>>

Lemma generate_enters a env p st :
  loop_entered (events_of (generate a env p st)) = true <->
    tokenize a = false /\ truthy (repl a) = false /\
    shell a && negb (stdin_passed env) = true /\
    exists image_url role_class full_completion,
      result_of (read_image a env st) = Ok image_url /\
      result_of (resolve_role a env st) = Ok role_class /\
      result_of
        ((if truthy (chat a) then
            ChatHandler_handle env (default "" (chat a)) role_class
              (if editor a then Some (edited_prompt env) else p)
              image_url (model a) (temperature a)
              (top_probability a) (cache a) (max_tokens_of a)
          else
            DefaultHandler_handle env role_class
              (if editor a then Some (edited_prompt env) else p)
              image_url (model a) (temperature a) (top_probability a)
              (cache a) (max_tokens_of a)) st) = Ok full_completion.
Proof.
  unfold generate.
  rewrite (loop_entered_bind setup_event _ _ _ _ setup_event_quiet
             (read_image_obeys a env)).
  pose proof (read_image_store a env st) as Hst1.
  unfold store_of, result_of in *.
  destruct (read_image a env st) as [[[img|e] st1] ev1]; simpl in *;
    subst st1; [|split; [done | by intros (_&_&_&?&?&?&?&_)]].
  rewrite (loop_entered_bind setup_event (fun e => setup_error e = true)
             _ _ _ setup_event_quiet); last first.
  { destruct (editor a); [|apply obeys_ret].
    apply obeys_bind; [apply get_edited_prompt_obeys|intros; apply obeys_ret]. }
  set (p' := if editor a then Some (edited_prompt env) else p).
  assert (Hed : (if editor a
                 then s <- get_edited_prompt env;; ret (Some s)
                 else ret p) st
                = (Ok p', st, if editor a then [EvEditor] else [])).
  { unfold p'. by destruct (editor a). }
  rewrite Hed. clear Hed.
  rewrite (loop_entered_bind setup_event _ _ _ _ setup_event_quiet
             (resolve_role_obeys a env)).
  pose proof (resolve_role_store a env st) as Hst2.
  unfold store_of in Hst2.
  destruct (resolve_role a env st) as [[[rc|e] st2] ev2]; simpl in *;
    subst st2; [|split; [done | by intros (_&_&_&?&?&?&_&?&_)]].
  destruct (tokenize a).
  { destruct (print_tokens_obeys a env p' st) as [Hall _].
    rewrite (loop_entered_quiet setup_event _ setup_event_quiet Hall).
    split; [done | by intros (?&_)]. }
  unfold complete.
  rewrite (loop_entered_bind repl_event (fun e => repl_error e = true)
             _ _ _ repl_event_quiet); last first.
  { destruct (truthy (repl a)); [|apply obeys_ret].
    unfold ReplHandler_handle.
    apply obeys_bind; [by apply obeys_emit|intros _; apply repl_loop_obeys]. }
  destruct (truthy (repl a)).
  { destruct (ReplHandler_handle_never_returns env (default "" (repl a)) rc p'
                (model a) (temperature a) (top_probability a) (cache a) st)
      as [e He].
    unfold result_of in He.
    destruct (ReplHandler_handle _ _ _ _ _ _ _ _ _) as [[[?|?] ?] ?];
      simplify_eq/=. split; [done | by intros (_&?&_)]. }
  cbn [ret].
  rewrite (loop_entered_bind handler_event (fun e => handler_error e = true)
             _ _ _ handler_event_quiet); last first.
  { destruct (truthy (chat a)); apply handle_obeys. }
  fold (max_tokens_of a).
  match goal with
  | |- context [match ?h st with _ => _ end] =>
      destruct (h st) as [[[fc|e] st3] ev3] eqn:Hh
  end.
  - unfold execute_loop.
    destruct (shell a && negb (stdin_passed env)).
    + rewrite shell_loop_enters. split; [intros _|done].
      split_and!; [done..|]. exists img, rc, fc. by rewrite Hh.
    + split; [done|]. by intros (_ & _ & ? & _).
  - split; [done|].
    intros (_ & _ & _ & img' & rc' & fc' & [= <-] & [= <-] & Hfc).
    rewrite Hh in Hfc. done.
Qed.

<<

▶ _Exercise requirements_
Your task is to transcribe the listing in full, so that each line reads exactly as before.

▶ _Response area_
Lemma generate_enters a env p st :
  loop_entered (events_of (generate a env p st)) = true <->
    tokenize a = false /\ truthy (repl a) = false /\
    shell a && negb (stdin_passed env) = true /\
    exists image_url role_class full_completion,
      result_of (read_image a env st) = Ok image_url /\
      result_of (resolve_role a env st) = Ok role_class /\
      result_of
        ((if truthy (chat a) then
            ChatHandler_handle env (default "" (chat a)) role_class
              (if editor a then Some (edited_prompt env) else p)
              image_url (model a) (temperature a)
              (top_probability a) (cache a) (max_tokens_of a)
          else
            DefaultHandler_handle env role_class
              (if editor a then Some (edited_prompt env) else p)
              image_url (model a) (temperature a) (top_probability a)
              (cache a) (max_tokens_of a)) st) = Ok full_completion.
Proof.
  unfold generate.
  rewrite (loop_entered_bind setup_event _ _ _ _ setup_event_quiet
             (read_image_obeys a env)).
  pose proof (read_image_store a env st) as Hst1.
  unfold store_of, result_of in *.
  destruct (read_image a env st) as [[[img|e] st1] ev1]; simpl in *;
    subst st1; [|split; [done | by intros (_&_&_&?&?&?&?&_)]].
  rewrite (loop_entered_bind setup_event (fun e => setup_error e = true)
             _ _ _ setup_event_quiet); last first.
  { destruct (editor a); [|apply obeys_ret].
    apply obeys_bind; [apply get_edited_prompt_obeys|intros; apply obeys_ret]. }
  set (p' := if editor a then Some (edited_prompt env) else p).
  assert (Hed : (if editor a
                 then s <- get_edited_prompt env;; ret (Some s)
                 else ret p) st
                = (Ok p', st, if editor a then [EvEditor] else [])).
  { unfold p'. by destruct (editor a). }
  rewrite Hed. clear Hed.
  rewrite (loop_entered_bind setup_event _ _ _ _ setup_event_quiet
             (resolve_role_obeys a env)).
  pose proof (resolve_role_store a env st) as Hst2.
  unfold store_of in Hst2.
  destruct (resolve_role a env st) as [[[rc|e] st2] ev2]; simpl in *;
    subst st2; [|split; [done | by intros (_&_&_&?&?&?&_&?&_)]].
  destruct (tokenize a).
  { destruct (print_tokens_obeys a env p' st) as [Hall _].
    rewrite (loop_entered_quiet setup_event _ setup_event_quiet Hall).
    split; [done | by intros (?&_)]. }
  unfold complete.
  rewrite (loop_entered_bind repl_event (fun e => repl_error e = true)
             _ _ _ repl_event_quiet); last first.
  { destruct (truthy (repl a)); [|apply obeys_ret].
    unfold ReplHandler_handle.
    apply obeys_bind; [by apply obeys_emit|intros _; apply repl_loop_obeys]. }
  destruct (truthy (repl a)).
  { destruct (ReplHandler_handle_never_returns env (default "" (repl a)) rc p'
                (model a) (temperature a) (top_probability a) (cache a) st)
      as [e He].
    unfold result_of in He.
    destruct (ReplHandler_handle _ _ _ _ _ _ _ _ _) as [[[?|?] ?] ?];
      simplify_eq/=. split; [done | by intros (_&?&_)]. }
  cbn [ret].
  rewrite (loop_entered_bind handler_event (fun e => handler_error e = true)
             _ _ _ handler_event_quiet); last first.
  { destruct (truthy (chat a)); apply handle_obeys. }
  fold (max_tokens_of a).
  match goal with
  | |- context [match ?h st with _ => _ end] =>
      destruct (h st) as [[[fc|e] st3] ev3] eqn:Hh
  end.
  - unfold execute_loop.
    destruct (shell a && negb (stdin_passed env)).
    + rewrite shell_loop_enters. split; [intros _|done].
      split_and!; [done..|]. exists img, rc, fc. by rewrite Hh.
    + split; [done|]. by intros (_ & _ & ? & _).
  - split; [done|].
    intros (_ & _ & _ & img' & rc' & fc' & [= <-] & [= <-] & Hfc).
    rewrite Hh in Hfc. done.
Qed.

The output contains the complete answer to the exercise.